Тяжелее всего было не видеться с близкими
— Как вы пересаживаете органы в условиях ковида? Что происходит с остальными областями медицины, остановились ли они и насколько сильно это отражается на людях?
— Мы продолжаем лечить пациентов, я считаю, это очень важно. При большом уважении к коронавирусу, остальные болезни никуда не делись. Мы продолжали пересадки костного мозга со всеми мерами предосторожности, и за это время вылечили довольно много пациентов. Надо продолжать делать то, что ты умеешь делать и ни на секунду не останавливаться.

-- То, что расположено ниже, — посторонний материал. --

(** C1: for every transcript and every configuration, [processCommand]
    is the dispatch in fixed priority order (built-ins in table order, then
    complex tasks, then automation sequences, first match wins); it invokes
    at most one action; a transcript containing a built-in phrase fires
    neither a complex task nor an automation, and one matching a complex
    task fires no automation. *)
Theorem first_match_wins (w : world) (transcript : string) :
  processCommand w transcript = dispatchByPriority w transcript /\
  List.length (actions (fst (processCommand w transcript))) <= 1 /\
  (forall b e,
      includes (toLowerCase transcript) (trigger (voice w) b) = true ->
      ~ In (ExecuteComplexTask e) (actions (fst (processCommand w transcript))) /\
      ~ In (ExecuteAutomationSequence e)
           (actions (fst (processCommand w transcript)))) /\
  (forall task e,
      In task (complexTasks w) ->
      taskMatches (toLowerCase transcript) task = true ->
      ~ In (ExecuteAutomationSequence e)
           (actions (fst (processCommand w transcript)))).
Proof.
  split; [apply processCommand_eq|].
  rewrite processCommand_eq. unfold dispatchByPriority.
  set (t := toLowerCase transcript).
  split; [|split].
  - destruct (firstBuiltin (voice w) t) as [b|].
    + apply perform_actions.
    + destruct (find (taskMatches t) (complexTasks w)); [simpl; lia|].
      destruct (firstAutomation t (automationSequences w)) as [[a|]|];
        simpl; lia.
  - intros b e Hb.
    destruct (firstBuiltin_found _ _ _ Hb) as [b' ->].
    split; intros Hin;
      destruct (proj2 (perform_actions w t b') _ Hin) as (H1 & H2 & _);
      [eapply H1|eapply H2]; reflexivity.
  - intros task e Hin Hm.
    destruct (firstBuiltin (voice w) t) as [b|].
    + intros Ha.
      destruct (proj2 (perform_actions w t b) _ Ha) as (_ & H2 & _).
      eapply H2; reflexivity.
    + destruct (find (taskMatches t) (complexTasks w)) as [task'|] eqn:F.
      * simpl. intros [H|[]]. discriminate.
      * rewrite (find_none _ _ F task Hin) in Hm. discriminate.
Qed.
Lemma flat_loop keys : ∀ acc,
  (∀ k, k ∈ keys → is_Some (own_property fo k)) →
  (∀ k d, (k, d) ∈ acc → k ≠ ob_key ∧ ∃ v, d = PData v true true true) →
  (∀ k d, alookup k acc = Some d →
     alookup k (props t) = Some d ∨ d = PData (read_of fo k) true true true) →
  for_each keys (fun key =>
    if bool_decide (key = ob_key) then ret tt
    else
      toVal <- js_get fuel to key ;;
      fromVal <- js_get fuel f key ;;
      t <- the_obj to ;;
      if negb (hasOwn t key) then
        set fuel (VRef to) key fromVal ;; ret tt
      else
        pt <- isPlainObject_value toVal ;;
        pf <- isPlainObject_value fromVal ;;
        if negb (strict_eq toVal fromVal) && pt && pf then
          match toVal, fuel with
          | VRef to', S fuel' => mergeData hasSymbol fuel' to' fromVal ;; ret tt
          | _, _ => stuck
          end
        else ret tt) (set_heap <[to := with_props acc t]> s)
  = Ok tt (set_heap <[to := with_props (foldl (fill_step fo) acc keys) t]> s).
Proof.
  induction keys as [|key keys IH]; intros acc Hkeys Hacc Hsrc; [done|].
  cbn [for_each foldl].
  set (s1 := set_heap <[to := with_props acc t]> s).
  set (t1 := with_props acc t).
  assert (plain_data s1) as Hpl1 by (by apply plain_data_with_props).
  assert (heap s1 !! to = Some t1) as Ht1 by apply set_heap_lookup.
  assert (heap s1 !! f = Some fo) as Hfo1 by (simpl; by rewrite lookup_insert_ne).
  assert (isArray t1 = false) as Hta1 by done.
  assert (∀ k, own_property t1 k = alookup k acc) as Hown1.
  { intros k. by rewrite own_property_alookup by (by apply plain_not_special). }
  assert (∀ acc', (∀ k d, (k, d) ∈ acc' → k ≠ ob_key ∧ ∃ v, d = PData v true true true) →
            (∀ k d, alookup k acc' = Some d →
               alookup k (props t) = Some d ∨ d = PData (read_of fo k) true true true) →
            for_each keys (fun key =>
              if bool_decide (key = ob_key) then ret tt
              else
                toVal <- js_get fuel to key ;;
                fromVal <- js_get fuel f key ;;
                t <- the_obj to ;;
                if negb (hasOwn t key) then
                  set fuel (VRef to) key fromVal ;; ret tt
                else
                  pt <- isPlainObject_value toVal ;;
                  pf <- isPlainObject_value fromVal ;;
                  if negb (strict_eq toVal fromVal) && pt && pf then
                    match toVal, fuel with
                    | VRef to', S fuel' => mergeData hasSymbol fuel' to' fromVal ;; ret tt
                    | _, _ => stuck
                    end
                  else ret tt) (set_heap <[to := with_props acc' t]> s)
            = Ok tt (set_heap <[to := with_props (foldl (fill_step fo) acc' keys) t]> s))
    as IH'.
  { intros acc' H1 H2. apply IH; [|done|done]. intros k Hk. apply Hkeys. by right. }
  unfold fill_step at 2.
  destruct (bool_decide (key = ob_key)) eqn:Hkey.
  { unfold bind at 1, ret at 1. by apply IH'. }
  apply bool_decide_eq_false in Hkey.
  destruct (alookup key acc) as [d|] eqn:Hal.
  - (* [to] has the key *)
    erewrite bind_Ok; [by apply IH'|].
    erewrite bind_Ok by by apply (js_get_plain fuel s1 to t1).
    erewrite bind_Ok by by apply (js_get_plain fuel s1 f fo).
    erewrite bind_Ok by by apply the_obj_Ok.
    unfold hasOwn. rewrite Hown1, Hal.
    rewrite bool_decide_eq_true_2 by eauto. simpl.
    assert (isObject (read_of t1 key) = false ∨ read_of t1 key = read_of fo key) as Hcase.
    { unfold read_of at 1 2. rewrite Hown1, Hal.
      destruct (Hsrc key d Hal) as [Hd| ->]; [|by right].
      left. specialize (Hflat key). unfold read_of in Hflat.
      rewrite own_property_alookup in Hflat by (by apply plain_not_special).
      by rewrite Hd in Hflat. }
    assert (∀ v r, v = read_of fo key → v = VRef r → is_Some (heap s1 !! r)) as Hv1.
    { intros v r -> Hr. destruct (Hvalid key r Hr) as [o Ho]. simpl.
      destruct (decide (r = to)) as [->|?];
        [rewrite lookup_insert_eq|rewrite lookup_insert_ne by done]; eauto. }
    destruct (isPlainObject_value_total (read_of t1 key) s1) as (pt & Hpt & Hptf).
    { intros r Hr. destruct Hcase as [Hobj|Heq]; [by rewrite Hr in Hobj|].
      by apply (Hv1 (read_of t1 key)). }
    destruct (isPlainObject_value_total (read_of fo key) s1) as (pf & Hpf & _).
    { intros r Hr. by apply (Hv1 (read_of fo key)). }
    erewrite bind_Ok by exact Hpt.
    erewrite bind_Ok by exact Hpf.
    replace (negb (strict_eq (read_of t1 key) (read_of fo key)) && pt && pf) with false; [done|].
    symmetry. destruct (isObject (read_of t1 key)) eqn:Hobj.
    + destruct Hcase as [?|Heq]; [done|]. rewrite <- Heq.
      by rewrite strict_eq_ref_refl.
    + rewrite (Hptf eq_refl). by rewrite andb_false_r.
  - (* the key is new *)
    assert (bool_decide (key = KName "__proto__") = false) as Hnp.
    { apply bool_decide_eq_false_2. intros ->.
      destruct (Hkeys (KName "__proto__")) as [d Hd]; [by left|]. by rewrite Hproto in Hd. }
    erewrite bind_Ok.
    2:{ rewrite (merge_step_stores hasSymbol fuel to f key s1 t1 fo);
          [|done|done|done|done|by rewrite Hown1].
        rewrite Hnp. unfold t1 at 1. cbn [extensible with_props]. rewrite Hext. reflexivity. }
    subst s1. rewrite set_heap_insert_twice. subst t1. cbn [props with_props].
    apply IH'.
    + intros k d0 [Hin|Hin]%elem_of_app; [by apply Hacc|].
      apply list_elem_of_singleton in Hin. injection Hin as -> ->. eauto.
    + intros k d0. rewrite alookup_app_absent by done.
      destruct (decide (k = key)) as [->|Hk].
      * rewrite Hal. intros [= <-]. by right.
      * apply Hsrc.
Qed.
Fixpoint lookup_keyword (text : string) (table : list (string * TokenType)) : TokenType :=
  match table with
  | [] => IDENTIFIER
  | (word, k) :: rest => if String.eqb word text then k else lookup_keyword text rest
  end.

Definition Scanned : Type := (list Token * list Diagnostic)%type.

Definition emit (t : Token) (r : Scanned) : Scanned := (t :: fst r, snd r).

Definition complain (d : Diagnostic) (r : Scanned) : Scanned := (fst r, d :: snd r).

Definition char_str (c : ascii) : string := String c EmptyString.

(** Modelled from the spec: the scanner.  Whitespace and [//] comments
    are dropped, strings have no escapes and may span lines, numbers are
    [DIGIT+ ( '.' DIGIT+ )?], identifiers [[A-Za-z_][A-Za-z0-9_]*]; an
    unterminated string and an unexpected character are reported and the
    scan goes on.  The messages are those of the reference Lox scanner.
    Every turn consumes a character, so [fuel] above the length of the
    source is never used up. *)
Fixpoint scan (fuel : nat) (source : string) (ln : nat) : Scanned :=
  match fuel with
  | O => ([], [])
  | S fuel' =>
      match source with
      | EmptyString => ([mkToken EOF EmptyString None ln], [])
      | String c rest =>
          let simple k := emit (mkToken k (char_str c) None ln) (scan fuel' rest ln) in
          let with_equal k1 k2 :=
            match rest with
            | String "=" rest' =>
                emit (mkToken k2 (String c "=") None ln) (scan fuel' rest' ln)
            | _ => simple k1
            end in
          match c with
          | "("%char => simple LEFT_PAREN
          | ")"%char => simple RIGHT_PAREN
          | "{"%char => simple LEFT_BRACE
          | "}"%char => simple RIGHT_BRACE
          | ","%char => simple COMMA
          | "."%char => simple DOT
          | "-"%char => simple MINUS
          | "+"%char => simple PLUS
          | ";"%char => simple SEMICOLON
          | "*"%char => simple STAR
          | "!"%char => with_equal BANG BANG_EQUAL
          | "="%char => with_equal EQUAL EQUAL_EQUAL
          | "<"%char => with_equal LESS LESS_EQUAL
          | ">"%char => with_equal GREATER GREATER_EQUAL
          | "/"%char =>
              match rest with
              | String "/" rest' =>
                  scan fuel' (snd (span (fun x => negb (is_newline x)) rest')) ln
              | _ => simple SLASH
              end
          | " "%char => scan fuel' rest ln
          | "009"%char => scan fuel' rest ln
          | "013"%char => scan fuel' rest ln
          | "010"%char => scan fuel' rest (S ln)
          | "034"%char =>
              let (text, after) := span (fun x => negb (is_quote x)) rest in
              let ln' := (ln + count_newlines text)%nat in
              match after with
              | EmptyString =>
                  complain (mkDiagnostic ln' EmptyString "Unterminated string.")
                           (scan fuel' after ln')
              | String _ after' =>
                  emit (mkToken STRING (dquote ++ text ++ dquote) (Some (LitStr text)) ln')
                       (scan fuel' after' ln')
              end
          | _ =>
              if is_digit c then
                let (whole, after) := span is_digit source in
                match after with
                | String "." (String d _ as after') =>
                    if is_digit d then
                      let (fraction, after'') := span is_digit after' in
                      emit (mkToken NUMBER (whole ++ "." ++ fraction)
                                    (Some (LitNum (double_of_decimal whole fraction))) ln)
                           (scan fuel' after'' ln)
                    else
                      emit (mkToken NUMBER whole
                                    (Some (LitNum (double_of_decimal whole EmptyString))) ln)
                           (scan fuel' after ln)
                | _ =>
                    emit (mkToken NUMBER whole
                                  (Some (LitNum (double_of_decimal whole EmptyString))) ln)
                         (scan fuel' after ln)
                end
              else if is_alpha c then
                let (text, after) := span is_alpha_numeric source in
                emit (mkToken (lookup_keyword text keywords) text None ln)
                     (scan fuel' after ln)
              else
                complain (mkDiagnostic ln EmptyString "Unexpected character.")
                         (scan fuel' rest ln)
          end
      end
  end.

— Как проходит ваш день сейчас?
— Работать стало тяжелее, потому что мы разделили врачей, чтобы не встречаться, и работали каждый день разными группами. Боялись, что если кто-то заболеет, все пойдут в карантин и отделение придется закрыть.
Я как заведующая ездила на работу каждый день, мы надевали маски, одноразовые халаты и ходили в специальной обуви. У нас была телемедицина, и тем пациентам, кто не мог прийти, мы давали указания по телефону.
— Что вам сегодня дает оптимизм, надежду?
— То, как человечество справилось с пандемией. Сегодня мы все живем с одной целью: как можно больше узнать о вирусе и научиться с ним бороться. Я уверена, что нет ничего более объединяющего, чем медицина, ведь все люди в мире болеют одинаково. И мы можем помочь друг другу.
Дает оптимизм осознание истинных ценностей, а это здоровье и жизнь.
Сегодня любое государство поймет, во что нужно вкладывать деньги. Пока вложения в оборону и вооружение несравнимы с вложениями в медицину и науку. А эта эпидемия оказалась страшнее войны.
— Что вы будете делать после того, как эпидемия кончится?
— Тяжелее всего мне было не видеть тех людей, которые мне дороги. Все же общение в онлайне — совсем не то. Сейчас мы уже можем встречаться с друзьями, ходить на море. Больше всего не хватало радости человеческого общения и я очень надеюсь это восполнить.